When clients mention their worries, Casey says it creates an opportunity to help them clarify what’s important to them. “Part of the whole process is to get clients to focus on facts, not fear, and to differentiate between what they can control and what they can’t control,” he says.
Self-care — including eating a proper diet, exercising and practicing relaxation techniques — is also important. As part of self-care, “People can reconnect with nature and immerse themselves in what still exists, which can be uplifting,” Casey says. The coronavirus shutdown, he says, has reminded many clients of the virtue of slowing down and focusing on what is most important: the family and friends who surround us.
Eco-anxiety won’t disappear, but people can relieve it through modest actions, such as writing to their U.S. representative or immersing themselves in an environmental activity.
“Instead of people brooding on this, we can turn it into something positive,” Casey says. “It’s about helping them find a sense of connectedness by getting involved with some kind of organization, such as a political action or conservation group that is part of the solution.”
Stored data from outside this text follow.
Definition spec_user_first (s : Store) (resourceId : string) : SpecState :=
  let grants := ResourceSharing_query_primary resourceId s in
  foldl (spec_group_grant s)
        (foldl (spec_user_grant s) (∅, []) (filter is_user_rule grants))
        (filter is_group_rule grants).

(** An entry of the service without its [user] object; the entries the
    non-global branch builds all carry the three grant fields. *)
Definition spec_entry_of (d : AccessDetail.t) : SpecEntry.t :=
  {| SpecEntry.userId := AccessDetail.userId d;
     SpecEntry.accessType := AccessDetail.accessType d;
     SpecEntry.groupId := AccessDetail.groupId d;
     SpecEntry.sharedBy := default EmptyString (AccessDetail.sharedBy d);
     SpecEntry.sharedAt := default EmptyString (AccessDetail.sharedAt d);
     SpecEntry.permissions := default [] (AccessDetail.permissions d) |}.

(** The entries of an answer, as pairs of user and provenance. *)
Definition provenance (res : AccessList.t) : list (string * AccessType) :=
  (λ d, (AccessDetail.userId d, AccessDetail.accessType d)) <$> AccessList.users res.

Definition rank_leb (a b : ResourceSharing.t) : bool :=
  (shareType_rank (ResourceSharing.shareType a)
   <=? shareType_rank (ResourceSharing.shareType b))%nat.

Definition spec_provenance (st : SpecState) : list (string * AccessType) :=
  (λ e, (SpecEntry.userId e, SpecEntry.accessType e)) <$> st.2.

(** ** The reverse resolver as the specification words it

    Section 4.2, steps 2 to 4: the candidates are the direct shares, then
    the group shares, then the global resources; they are merged in that
    order, deduplicated by [resourceId], the first candidate of a resource
    winning. *)
Definition entry_id (e : ResourceAccess.t) : string :=
  Resource.resourceId (ResourceAccess.resource e).

Fixpoint first_wins (seen : gset string) (l : list ResourceAccess.t)
  : list ResourceAccess.t :=
  match l with
  | [] => []
  | e :: l' =>
      if decide (entry_id e ∈ seen) then first_wins seen l'
      else e :: first_wins ({[ entry_id e ]} ∪ seen) l'
  end.

(** The shares whose resource still exists, each with its resource. *)
Definition share_candidates (s : Store)
    (mk : ResourceSharing.t → Resource.t → ResourceAccess.t)
    (shares : list ResourceSharing.t) : list ResourceAccess.t :=
  omap (λ share, mk share <$> Resource_get (ResourceSharing.resourceId share) s)
       shares.

Definition direct_candidates (s : Store) (userId : string) : list ResourceAccess.t :=
  share_candidates s direct_access (ResourceSharing_query_byTarget userId s).

Definition group_candidates (s : Store) (userId : string) : list ResourceAccess.t :=
  share_candidates s group_access
    (groupShares_of s (UserGroup.groupId <$> UserGroup_query_primary userId s)).

Definition global_candidates (s : Store) : list ResourceAccess.t :=
  global_access <$> Resource_query_globalResources s.

Definition candidates (s : Store) (userId : string) : list ResourceAccess.t :=
  direct_candidates s userId ++ group_candidates s userId ++ global_candidates s.

Definition merged_by_priority (s : Store) (userId : string)
  : list ResourceAccess.t :=
  first_wins ∅ (candidates s userId).

(** The resources of a list of entries. *)
Definition ids_of (l : list ResourceAccess.t) : gset string :=
  list_to_set (entry_id <$> l).

(** ** The derived global state (invariant I1) *)

(** A [ShareGrant(resourceId, global, "global")] exists. *)
Definition has_global_grant (resourceId : string) (s : Store) : bool :=
  key_exists resourceId ST_global "global" s.

(** I1: for every resource, [isGlobal] is true iff its global grant
    exists. *)
Definition I1 (s : Store) : Prop :=
  Forall (λ r, Resource.isGlobal r = has_global_grant (Resource.resourceId r) s)
         (resources s).

#[global] Instance I1_dec s : Decision (I1 s).
Proof. unfold I1. apply _. Defined.

(** The target under which [shareResource] files the rule: the sentinel
    for a ['global'] share, the target given otherwise. *)
Definition effective_target (shareType : ShareType) (targetId : string) : string :=
  match shareType with ST_global => "global" | _ => targetId end.

(** ** Dangling references *)

(** A user-type rule whose target user is gone. *)
Definition dangling_user_rule (s : Store) (r : ResourceSharing.t) : Prop :=
  ResourceSharing.shareType r = ST_user
  ∧ User_get (ResourceSharing.targetId r) s = None.

(** A rule whose resource is gone. *)
Definition dangling_resource_rule (s : Store) (r : ResourceSharing.t) : Prop :=
  Resource_get (ResourceSharing.resourceId r) s = None.

#[global] Instance dangling_user_rule_dec s r : Decision (dangling_user_rule s r).
Proof. unfold dangling_user_rule. apply _. Defined.

#[global] Instance dangling_resource_rule_dec s r :
  Decision (dangling_resource_rule s r).
Proof. unfold dangling_resource_rule. apply _. Defined.

(** The store without the dangling rules of either kind. *)
Definition without_dangling_user_rules (s : Store) : Store :=
  with_sharing (filter (λ r, ¬ dangling_user_rule s r) (sharing s)) s.

Definition without_dangling_resource_rules (s : Store) : Store :=
  with_sharing (filter (λ r, ¬ dangling_resource_rule s r) (sharing s)) s.

Definition with_groups (l : list Group.t) (s : Store) : Store :=
  {| users := users s; groups := l; userGroups := userGroups s;
     resources := resources s; sharing := sharing s |}.

(** The group g1 has been deleted ([Group.delete] removes the group item
    only); its member row and the grant of r1 to it are still there. *)
Definition store_deleted_group : Store :=
  {| users := [sample_user "u1"];
     groups := [];
     userGroups := [sample_member "u1" "g1"];
     resources := [sample_resource "r1" "u1" false];
     sharing := [sample_rule "r1" ST_group "g1" "u1"] |}.

(** The user u9 and the resource r9 have been deleted; grants that name
    them are still there. *)
Definition store_dangling : Store :=
  {| users := sample_user <$> ["u1"; "u2"];
     groups := [sample_group "g1"];
     userGroups := [sample_member "u2" "g1"; sample_member "u9" "g1"];
     resources := [sample_resource "r1" "u1" false];
     sharing := [sample_rule "r1" ST_group "g1" "u1";
                 sample_rule "r1" ST_user "u1" "u1";
                 sample_rule "r1" ST_user "u9" "u1";
                 sample_rule "r9" ST_user "u1" "u1"] |}.

(** ** Identifiers shared between a user and a group

    Identifiers are chosen by the client ([POST /users], [POST /groups],
    [POST /users/:id/groups]).  Here a user and a group are both called
    "admin"; u1 is a member of the group; r1 has been shared with the
    user. *)
Definition store_same_id : Store :=
  {| users := sample_user <$> ["admin"; "u1"];
     groups := [sample_group "admin"];
     userGroups := [sample_member "u1" "admin"];
     resources := [sample_resource "r1" "admin" false];
     sharing := [sample_rule "r1" ST_user "admin" "admin"] |}.

(** The users an access list names, the resources a resource list names. *)
Definition listed_users (res : AccessList.t) : list string :=
  AccessDetail.userId <$> AccessList.users res.

Definition listed_resources (res : ResourceList.t) : list string :=
  entry_id <$> ResourceList.resources res.

(** The identifiers the reverse resolver looks up for a user are typed:
    a rule that targets the user's identifier is a user-type rule, a rule
    that targets the identifier of one of the user's groups is a
    group-type rule. *)
Definition targets_typed_for (s : Store) (userId : string) : Prop :=
  (∀ rule, rule ∈ sharing s →
     ResourceSharing.targetId rule = userId →
     ResourceSharing.shareType rule = ST_user)
  ∧ (∀ rule ug, rule ∈ sharing s → ug ∈ userGroups s →
       UserGroup.userId ug = userId →
       ResourceSharing.targetId rule = UserGroup.groupId ug →
       ResourceSharing.shareType rule = ST_group).

(** ** Reporting: [getResourcesWithUserCount], [getUsersWithResourceCount] *)

(** [Resource.scan.go()] *)
Definition Resource_scan (s : Store) : list Resource.t := resources s.

Module ResourceCount.
Record t := mk {
  resource : Resource.t;
  userCount : nat;
  accessType : ListAccessType }.
End ResourceCount.

Module UserCount.
Record t := mk {
  user : User.t;
  resourceCount : nat }.
End UserCount.

(** The [catch] blocks of the two reports wrap the error of the resolver
    that threw. *)
Inductive ReportError :=
  | FailedToGetResourcesWithUserCount (e : Error)
  | FailedToGetUsersWithResourceCount (e : Error).

(** [for (const resource of allResources.data)]: the first resolver call
    that throws ends the loop. *)
Fixpoint resources_with_user_count_loop (s : Store) (rs : list Resource.t)
    (results : list ResourceCount.t) : ReportError + list ResourceCount.t :=
  match rs with
  | [] => inr results
  | resource :: rs' =>
      match getResourceAccessList (Resource.resourceId resource) s with
      | inl e => inl (FailedToGetResourcesWithUserCount e)
      | inr accessList =>
          resources_with_user_count_loop s rs'
            (results ++
               [ {| ResourceCount.resource := resource;
                    ResourceCount.userCount := AccessList.totalUsers accessList;
                    ResourceCount.accessType := AccessList.accessType accessList |} ])
      end
  end.

Definition getResourcesWithUserCount (s : Store)
  : ReportError + list ResourceCount.t :=
  resources_with_user_count_loop s (Resource_scan s) [].

(** [for (const user of allUsers.data)] *)
Fixpoint users_with_resource_count_loop (s : Store) (us : list User.t)
    (results : list UserCount.t) : ReportError + list UserCount.t :=
  match us with
  | [] => inr results
  | user :: us' =>
      match getUserResources (User.userId user) s with
      | inl e => inl (FailedToGetUsersWithResourceCount e)
      | inr userResources =>
          users_with_resource_count_loop s us'
            (results ++
               [ {| UserCount.user := user;
                    UserCount.resourceCount :=
                      ResourceList.totalResources userResources |} ])
      end
  end.

Definition getUsersWithResourceCount (s : Store)
  : ReportError + list UserCount.t :=
  users_with_resource_count_loop s (User_scan s) [].

(** The count the forward resolver gives for a resource, the count the
    reverse resolver gives for a user; 0 stands for a thrown error. *)
Definition user_count (s : Store) (resourceId : string) : nat :=
  match getResourceAccessList resourceId s with
  | inr accessList => AccessList.totalUsers accessList
  | inl _ => 0
  end.

Definition resource_count (s : Store) (userId : string) : nat :=
  match getUserResources userId s with
  | inr userResources => ResourceList.totalResources userResources
  | inl _ => 0
  end.

(** The users the forward resolver lists for a resource and the
    resources the reverse resolver lists for a user, as sets; empty when
    the resolver throws. *)
Definition access_set (s : Store) (resourceId : string) : gset string :=
  match getResourceAccessList resourceId s with
  | inr accessList => list_to_set (listed_users accessList)
  | inl _ => ∅
  end.

Definition resource_set (s : Store) (userId : string) : gset string :=
  match getUserResources userId s with
  | inr userResources => list_to_set (listed_resources userResources)
  | inl _ => ∅
  end.

(** The rows the two reports push. *)
Definition resource_row (resource : Resource.t) (accessList : AccessList.t)
  : ResourceCount.t :=
  {| ResourceCount.resource := resource;
     ResourceCount.userCount := AccessList.totalUsers accessList;
     ResourceCount.accessType := AccessList.accessType accessList |}.

Definition user_row (user : User.t) (userResources : ResourceList.t)
  : UserCount.t :=
  {| UserCount.user := user;
     UserCount.resourceCount := ResourceList.totalResources userResources |}.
Kallen strives to live a sustainable life, planting a garden with vegetables and native plants that attract butterflies and birds, and becoming active in advocacy and protest groups. She passes those values on to her daughter. “I take her on hikes in the forest preserves and uphold, magnify and reinforce her sense of wonder, so she will value and appreciate the natural systems around us,” she says.
As a communications instructor at Northwestern University, Kallen has recently developed a sustainability-focused approach for a design thinking and communication class that she co-teaches for first-year engineering students. She says, “I’ve found that you have to turn despair into action. You can’t give up hope.”